Cahn–Hilliard equations on an evolving surface

• Published in: European journal of applied mathematics Vol. 32; no. 5; pp. 937 - 1000
• Main Authors: CAETANO, D., ELLIOTT, C. M.
• Format: Journal Article
• Language: English
• Published: Cambridge, UK Cambridge University Press 01.10.2021
• Subjects: Applied mathematics; Energy; Evolution; Initial conditions; Integrals; Order parameters; Well posed problems; evolving surfaces; Cahn–Hilliard; 35A01; 35Q92
• ISSN: 0956-7925; 1469-4425
• DOI: 10.1017/S0956792521000176

We describe a functional framework suitable to the analysis of the Cahn–Hilliard equation on an evolving surface whose evolution is assumed to be given a priori. The model is derived from balance laws for an order parameter with an associated Cahn–Hilliard energy functional and we establish well-posedness for general regular potentials, satisfying some prescribed growth conditions, and for two singular non-linearities – the thermodynamically relevant logarithmic potential and a double-obstacle potential.

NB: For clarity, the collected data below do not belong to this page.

(** * Stretch compensation filter (gcodeutils/stretch/stretch.py)

    A shallow embedding of the stretch filter: the two line iterators, the
    feature state machine driven by [parse_line], the threshold derivation of
    [parse_initialisation_line] and the 2-D stretch geometry.

    Conventions.
    - Python floats are read as real numbers ([R]); Python complex numbers
      as pairs of reals.  Rounding, infinities and NaN are outside the model.
    - Python exceptions are values of [exn]; a function that may raise
      returns a [res].  Loops that Python runs unboundedly ([while]) take a
      fuel argument and answer [OutOfFuel] when it is used up.
    - List indices are integers ([Z]) and [py_get] indexes as Python does:
      a negative index counts from the end, an index out of range raises
      [IndexError]. *)

From Stdlib Require Import String Ascii List ZArith Bool Lia Reals Lra Psatz.
Import ListNotations.

Open Scope string_scope.
Open Scope Z_scope.

(** ** Exceptions and results *)

Inductive exn : Type :=
| StopIteration
| IndexError
| AttributeError
| ZeroDivisionError
| ValueError.

Inductive res (A : Type) : Type :=
| Ret (a : A)
| Raise (e : exn)
| OutOfFuel.

Arguments Ret {A} a.
Arguments Raise {A} e.
Arguments OutOfFuel {A}.

Definition bind {A B : Type} (m : res A) (k : A -> res B) : res B :=
  match m with
  | Ret a => k a
  | Raise e => Raise e
  | OutOfFuel => OutOfFuel
  end.

Notation "x <- m ;; k" := (bind m (fun x => k))
  (at level 61, m at next level, right associativity).

(** ** Python sequences *)

(** [l[i]] *)
Definition py_get {A : Type} (l : list A) (i : Z) : res A :=
  let n := Z.of_nat (length l) in
  let j := if i <? 0 then i + n else i in
  if (0 <=? j) && (j <? n)
  then match nth_error l (Z.to_nat j) with
       | Some a => Ret a
       | None => Raise IndexError
       end
  else Raise IndexError.

(** [xrange(a, b)]: a, a+1, ..., b-1 *)
Definition xrange (a b : Z) : list Z :=
  map (fun k => a + Z.of_nat k) (seq 0 (Z.to_nat (b - a))).

(** [xrange(a, b, -1)]: a, a-1, ..., b+1 *)
Definition xrange_down (a b : Z) : list Z :=
  map (fun k => a - Z.of_nat k) (seq 0 (Z.to_nat (a - b))).

Definition len {A : Type} (l : list A) : Z := Z.of_nat (length l).

(** ** Lines

    [Line] comes from gcodeutils.gcoder; the filter reads three of its
    attributes: the text [raw], the command token [command] and the feed
    rate [f] ([None] when the line has no F word). *)

Record Line : Type := mkLine {
  raw : string;
  command : string;
  f : option R
}.

(** ** Line iterators

    A cursor is the state of a [LineIteratorBackward] or
    [LineIteratorForward] object.  A call of [getNext] returns the line and
    the cursor it leaves; a call that raises leaves none, since the filter
    drops an iterator once it has raised. *)

Record LineIterator : Type := mkIter {
  firstLineIndex : option Z;
  it_isLoop : bool;
  lineIndex : Z;
  lines : list Line
}.

Definition set_lineIndex (c : LineIterator) (i : Z) : LineIterator :=
  mkIter (firstLineIndex c) (it_isLoop c) i (lines c).

Definition set_firstLineIndex (c : LineIterator) (i : option Z) : LineIterator :=
  mkIter i (it_isLoop c) (lineIndex c) (lines c).

(** One turn of a [while] loop either goes round again or returns. *)
Inductive turn : Type :=
| Continue (c : LineIterator)
| Return (line : string) (c : LineIterator).

(** The two statements that open the body of both [getNext] loops:
    stop on meeting the first index again, record it when unset. *)
Definition check_first (c : LineIterator) : res LineIterator :=
  match firstLineIndex c with
  | Some i => if lineIndex c =? i then Raise StopIteration else Ret c
  | None => Ret (set_firstLineIndex c (Some (lineIndex c)))
  end.

Module LineIteratorBackward.

Definition __init__ (isLoop : bool) (lineIndex : Z) (lines : list Line) : LineIterator :=
  mkIter None isLoop lineIndex lines.

Fixpoint scanDeactivate (ls : list Line) (idxs : list Z) : res Z :=
  match idxs with
  | [] => Raise StopIteration
  | i :: rest =>
      l <- py_get ls i ;;
      if (command l =? "M103")%string then Ret (i - 2) else scanDeactivate ls rest
  end.

(** Index two lines before the next deactivate command. *)
Definition getIndexBeforeNextDeactivate (c : LineIterator) : res Z :=
  scanDeactivate (lines c) (xrange (lineIndex c + 1) (len (lines c))).

Fixpoint scanExtrusion (ls : list Line) (linearMoves : Z) (idxs : list Z) : res bool :=
  match idxs with
  | [] => Ret false
  | i :: rest =>
      l <- py_get ls i ;;
      let linearMoves := if (command l =? "G1")%string then linearMoves + 1 else linearMoves in
      if (command l =? "M101")%string then Ret (0 <? linearMoves)
      else if (command l =? "M103")%string then Ret false
      else scanExtrusion ls linearMoves rest
  end.

Definition isBeforeExtrusion (c : LineIterator) : res bool :=
  scanExtrusion (lines c) 0 (xrange (lineIndex c + 1) (len (lines c))).

(** Body of the [while self.lineIndex >= 0] loop. *)
Definition body (c : LineIterator) : res turn :=
  c <- check_first c ;;
  let nextLineIndex := lineIndex c - 1 in
  line <- py_get (lines c) (lineIndex c) ;;
  nextLineIndex <-
    (if (command line =? "M103")%string
     then if it_isLoop c then getIndexBeforeNextDeactivate c
          else Raise StopIteration
     else Ret nextLineIndex) ;;
  if (command line =? "G1")%string
  then
    before <- isBeforeExtrusion c ;;
    if before
    then if it_isLoop c
         then nextLineIndex <- getIndexBeforeNextDeactivate c ;;
              Ret (Continue (set_lineIndex c nextLineIndex))
         else Raise StopIteration
    else Ret (Return (raw line) (set_lineIndex c nextLineIndex))
  else Ret (Continue (set_lineIndex c nextLineIndex)).
(* ===== verification/_CoqProject ===== *)
-Q . S2P
Prelude.v
Text.v
Extern.v
Models.v
Errors.v
Effects.v
Spec.v
Redb.v
RedbSpec.v
Wp.v
Sql.v
Rows.v
Postgres.v
PostgresSpec.v
Config.v
Crypto.v
Concrete.v
PgConcrete.v
Manager.v
Mem.v
Invariant.v
ManagerInv.v
ManagerSpec.v
Auth.v
Enroll.v
EnrollSpec.v
Cdc.v
CdcSpec.v
Watcher.v
WatcherSpec.v
Migrate.v
MeshIngest.v
MeshIngestSpec.v
Formations.v
Api.v
ApiSpec.v
Loadtest.v
FloatSpec.v
LoadtestSpec.v
LoadtestRoutes.v
Main.v
Concurrency.v
ConcurrencySpec.v
RateLimit.v
Calls.v
WatcherEquiv.v
Typing.v
Quota.v
Requests.v
System.v
Isolation.v
RedbIsolation.v
EndToEnd.v
Examples.v
Harness.v
ManagerTests.v
ComponentTests.v
Witnesses.v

We identify, for the singular potentials, necessary conditions on the initial data and the evolution of the surfaces for global-in-time existence of solutions, which arise from the fact that integrals of solutions are preserved over time, and prove well-posedness for initial data on a suitable set of admissible initial conditions. We then briefly describe an alternative derivation leading to a model that instead preserves a weighted integral of the solution and explain how our arguments can be adapted in order to obtain global-in-time existence without restrictions on the initial conditions. Some illustrative examples and further research directions are given in the final sections.